Former electoral constituency in Fiji

Ba East Fijian Provincial Communal is a former electoral division of Fiji, one of 23 communal constituencies reserved for indigenous Fijians. Established by the 1997 Constitution, it came into being in 1999 and was used for the parliamentary elections of 1999, 2001, and 2006. (Of the remaining 48 seats, 23 were reserved for other ethnic communities and 25, called Open Constituencies, were elected by universal suffrage). The electorate covered the eastern areas of Ba Province.

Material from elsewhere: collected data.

(* ===== verification/Manifest.v ===== *)
(** * The manifest consumer (manifest/applier.go, manifest/listener.go, main.go)

    The applier compares each adopted view with the previous one and fires
    the hooks of what changed; the hooks main installs request a restart or
    install a bridging engine; the listener feeds manifests to the registry.
    The registry and the evaluator are outside the repository: an adopted
    view is an input. *)

From S2P Require Import Prelude.

(** ** Restart requests *)

Record RestartRequest := mkRestart { rr_requested : bool; rr_reason : option string }.

(** [Request] by a single caller. *)
Definition Request (reason : string) (r : RestartRequest) : RestartRequest :=
  if rr_requested r then r else mkRestart true (Some reason).

Definition Requested (r : RestartRequest) : bool := rr_requested r.
Definition Reason (r : RestartRequest) : string := default "" (rr_reason r).

(** Callers racing: each is before its compare-and-swap, between winning it
    and storing its reason, or done. *)
Inductive Caller := Calling (reason : string) | Storing (reason : string) | Returned.

Inductive request_step : RestartRequest * list Caller → RestartRequest * list Caller → Prop :=
| StepWin i reason reqr cs :
    cs !! i = Some (Calling reason) → rr_requested reqr = false →
    request_step (reqr, cs) (mkRestart true (rr_reason reqr), <[i := Storing reason]> cs)
| StepLose i reason reqr cs :
    cs !! i = Some (Calling reason) → rr_requested reqr = true →
    request_step (reqr, cs) (reqr, <[i := Returned]> cs)
| StepStore i reason reqr cs :
    cs !! i = Some (Storing reason) →
    request_step (reqr, cs) (mkRestart (rr_requested reqr) (Some reason), <[i := Returned]> cs).

(** ** Adopted views *)

(** A successor: its width and transition time, and the fields that are
    compared but not read. *)
Record SuccessorView := mkSuccessor { sv_ShardBits : Z; sv_TransitionEpoch : Z; sv_rest : list Z }.

#[export] Instance SuccessorView_eq_dec : EqDecision SuccessorView.
Proof. solve_decision. Defined.

Record Adopted := mkAdopted {
  ad_ShardBits : Z; ad_SourceModeSSM : bool; ad_Successor : option SuccessorView;
  ad_Domains : gmap Z Z; ad_PilotsKnown : Z; ad_QuorumMet : gmap string bool;
  ad_DivergenceFields : list string }.

(** The zero value the applier starts from. *)
Definition noAdopted : Adopted := mkAdopted 0 false None ∅ 0 ∅ [].

(** The metrics of the manifest consumer. *)
Inductive ManifestEvent :=
| MSetPilotsKnown (n : Z) | MSetQuorumMetBits (bits : Z) | MSetReshardState (state : Z)
| MSetReshardWindowSeconds (n : Z) | MAdoption (field reason : string)
| MDivergence (field reason : string) | MReceived.

Definition quorum_bit (v : Adopted) (field : string) (k : Z) : Z :=
  if default false (ad_QuorumMet v !! field) then Z.shiftl 1 k else 0.

Definition publishMetrics (now : Z) (v : Adopted) : list ManifestEvent :=
  let bits := Z.lor (Z.lor (quorum_bit v "shard_bits" 0) (quorum_bit v "source_mode" 1)) (quorum_bit v "successor" 2) in
  let window := match ad_Successor v with Some s => sv_TransitionEpoch s - now | None => 0 end in
  let state := match ad_Successor v with Some _ => if 0 <? window then 1 else 2 | None => 0 end in
  [MSetPilotsKnown (ad_PilotsKnown v); MSetQuorumMetBits bits; MSetReshardState state; MSetReshardWindowSeconds window].

Definition reasonForChange (hadPrev : bool) : string := if hadPrev then "quorum-shift" else "bootstrap".

Record domainChange := mkDomainChange { dc_domain : Z; dc_prev : Z; dc_next : Z }.

Definition domain_bits (m : gmap Z Z) (id : Z) : Z := default 0 (m !! id).

(** [domainShardBitsChanges]: the loop over the object planes 0 to 0x0E. *)
Definition domainShardBitsChanges (prev next : gmap Z Z) : list domainChange :=
  omap (λ id, let pv := domain_bits prev id in let nv := domain_bits next id in
    if pv =? nv then None else Some (mkDomainChange id pv nv)) (seqZ 0 15).

(** ** The applier *)

Record Hooks (S : Type) := mkHooks {
  OnShardBitsChange : option (Z → Z → S → S);
  OnSourceModeChange : option (bool → bool → S → S);
  OnSuccessorChange : option (option SuccessorView → option SuccessorView → S → S);
  OnDomainShardBitsChange : option (Z → Z → Z → S → S) }.
Arguments OnShardBitsChange {S}. Arguments OnSourceModeChange {S}.
Arguments OnSuccessorChange {S}. Arguments OnDomainShardBitsChange {S}. Arguments mkHooks {S}.

Section Applier.
Context {S : Type} (h : Hooks S).

(** What one hook's check does: its metric, then the hook. *)
Definition fire (changed : bool) (evs : list ManifestEvent) (hook : S → S) (s : S) : S * list ManifestEvent :=
  if changed then (hook s, evs) else (s, []).

Definition fire_shard (prev next : Adopted) (s : S) : S * list ManifestEvent :=
  match OnShardBitsChange h with
  | None => (s, [])
  | Some f => fire (negb (ad_ShardBits prev =? ad_ShardBits next))
      [MAdoption "shard_bits" (reasonForChange (negb (ad_ShardBits prev =? 0)))]
      (f (ad_ShardBits prev) (ad_ShardBits next)) s
  end.

Definition fire_source (prev next : Adopted) (s : S) : S * list ManifestEvent :=
  match OnSourceModeChange h with
  | None => (s, [])
  | Some f => fire (negb (eqb (ad_SourceModeSSM prev) (ad_SourceModeSSM next)))
      [MAdoption "source_mode" (reasonForChange (0 <? ad_PilotsKnown prev))]
      (f (ad_SourceModeSSM prev) (ad_SourceModeSSM next)) s
  end.

Definition fire_successor (prev next : Adopted) (s : S) : S * list ManifestEvent :=
  match OnSuccessorChange h with
  | None => (s, [])
  | Some f => fire (negb (bool_decide (ad_Successor prev = ad_Successor next))) []
      (f (ad_Successor prev) (ad_Successor next)) s
  end.

Fixpoint fire_domains (f : Z → Z → Z → S → S) (ds : list domainChange) (s : S) : S * list ManifestEvent :=
  match ds with
  | [] => (s, [])
  | d :: ds =>
      let r := fire_domains f ds (f (dc_domain d) (dc_prev d) (dc_next d) s) in
      (r.1, MAdoption "domain_shard_bits" (reasonForChange (negb (dc_prev d =? 0))) :: r.2)
  end.

(** One tick of [Run], with the evaluation of the registry. *)
Definition applier_tick (now : Z) (prev next : Adopted) (s : S) : S * list ManifestEvent :=
  let a := fire_shard prev next s in
  let b := fire_source prev next a.1 in
  let c := fire_successor prev next b.1 in
  let d := match OnDomainShardBitsChange h with
           | None => (c.1, [])
           | Some f => fire_domains f (domainShardBitsChanges (ad_Domains prev) (ad_Domains next)) c.1
           end in
  (d.1, publishMetrics now next ++ a.2 ++ b.2 ++ c.2 ++ d.2 ++
    ((λ f, MDivergence f "peer-disagree") <$> ad_DivergenceFields next)).

(** [Run] over the views its ticks evaluate to. *)
Fixpoint applier_run (ticks : list (Z * Adopted)) (prev : Adopted) (s : S) : S * list ManifestEvent :=
  match ticks with
  | [] => (s, [])
  | (now, next) :: ticks =>
      let r := applier_tick now prev next s in
      let r' := applier_run ticks next r.1 in
      (r'.1, r.2 ++ r'.2)
  end.
End Applier.

(** ** The hooks main installs *)

(** What they act on: the restart request, the restart signal (a channel of
    one slot) and the forwarder's bridging engine, as the width and the
    transition time it is built from. *)
Record ProxyState := mkProxy {
  px_restart : RestartRequest; px_signal : bool; px_bridging : option (Z * Z) }.

Definition startState : ProxyState := mkProxy (mkRestart false None) false None.

Definition request_restart (reason : string) (s : ProxyState) : ProxyState :=
  mkProxy (Request reason (px_restart s)) true (px_bridging s).

Definition set_bridging (b : option (Z * Z)) (s : ProxyState) : ProxyState :=
  mkProxy (px_restart s) (px_signal s) b.

Definition main_hooks (liveResharding : bool) : Hooks ProxyState := {|
  OnShardBitsChange := Some (λ _ _ s, if liveResharding then s else request_restart "shard_bits change" s);
  OnSourceModeChange := Some (λ _ _ s, if liveResharding then s else request_restart "source_mode change" s);
  OnSuccessorChange :=
    if liveResharding then
      Some (λ _ after, set_bridging ((λ sv, (sv_ShardBits sv, sv_TransitionEpoch sv)) <$> after))
    else None;
  OnDomainShardBitsChange := Some (λ _ _ _ s, request_restart "domain_shard_bits change" s) |}.

(** ** The listener *)

Definition MsgTypeShardManifest : Z := 0x40.

Section Listener.
(** [frame.DecodeShardManifest], the address type of a source
    ([netip.AddrFromSlice]) and [Registry.Upsert] are outside. *)
Context {M Reg : Type} (DecodeShardManifest : bytes → option M) (AddrFromSlice : bytes → option bytes)
  (Upsert : bytes → M → Reg → Reg).

(** What a read of the socket gives: a datagram and its source address. *)
Definition listener_datagram (src data : bytes) (reg : Reg) : Reg * list ManifestEvent :=
  if Zlen data <? 7 then (reg, [])
  else if negb (byte_at 6 data =? MsgTypeShardManifest) then (reg, [])
  else
    match DecodeShardManifest data with
    | None => (reg, [])
    | Some m =>
        match AddrFromSlice src with
        | None => (reg, [])
        | Some a => (Upsert a m reg, [MReceived])
        end
    end.

(** One turn of [Start]'s loop: whether the context is cancelled when it is
    tested, and what the read then gives: nothing within two seconds, an
    error (with the context cancelled by then or not), or a datagram. *)
Inductive LRead := LTimeout | LError (cancelled : bool) | LDatagram (src data : bytes).
Record LTurn := mkLTurn { lt_cancelled : bool; lt_read : LRead }.

(** The loop; the result says whether it returned. *)
Fixpoint listener_loop (turns : list LTurn) (reg : Reg) (evs : list ManifestEvent) : bool * (Reg * list ManifestEvent) :=
  match turns with
  | [] => (false, (reg, evs))
  | t :: turns =>
      if lt_cancelled t then (true, (reg, evs))
      else match lt_read t with
           | LTimeout => listener_loop turns reg evs
           | LError cancelled => if cancelled then (true, (reg, evs)) else listener_loop turns reg evs
           | LDatagram src data =>
               let r := listener_datagram src data reg in listener_loop turns r.1 (evs ++ r.2)
           end
  end.
End Listener.

(** The groups to join. *)
Definition listener_groups {A} (group : A) (groups : list A) : list A :=
  match groups with [] => [group] | _ => groups end.

Definition posture {A} (sources : list A) : string := match sources with [] => "asm" | _ => "ssm" end.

The 2013 Constitution promulgated by the Military-backed interim government abolished all constituencies and established a form of proportional representation, with the entire country voting as a single electorate.

is an electoral division of Fiji, one of 23 communal constituencies reserved for indigenous Fijians. (Of the remaining 48 seats, 23 are reserved for other ethnic communities and 25, called Open Constituencies, are elected by universal suffrage).

== Election results ==
In the following tables, the primary vote refers to first-preference votes cast. The final vote refers to the final tally after votes for low-polling candidates have been progressively redistributed to other candidates according to pre-arranged electoral agreements (see electoral fusion), which may be customized by the voters (see instant run-off voting).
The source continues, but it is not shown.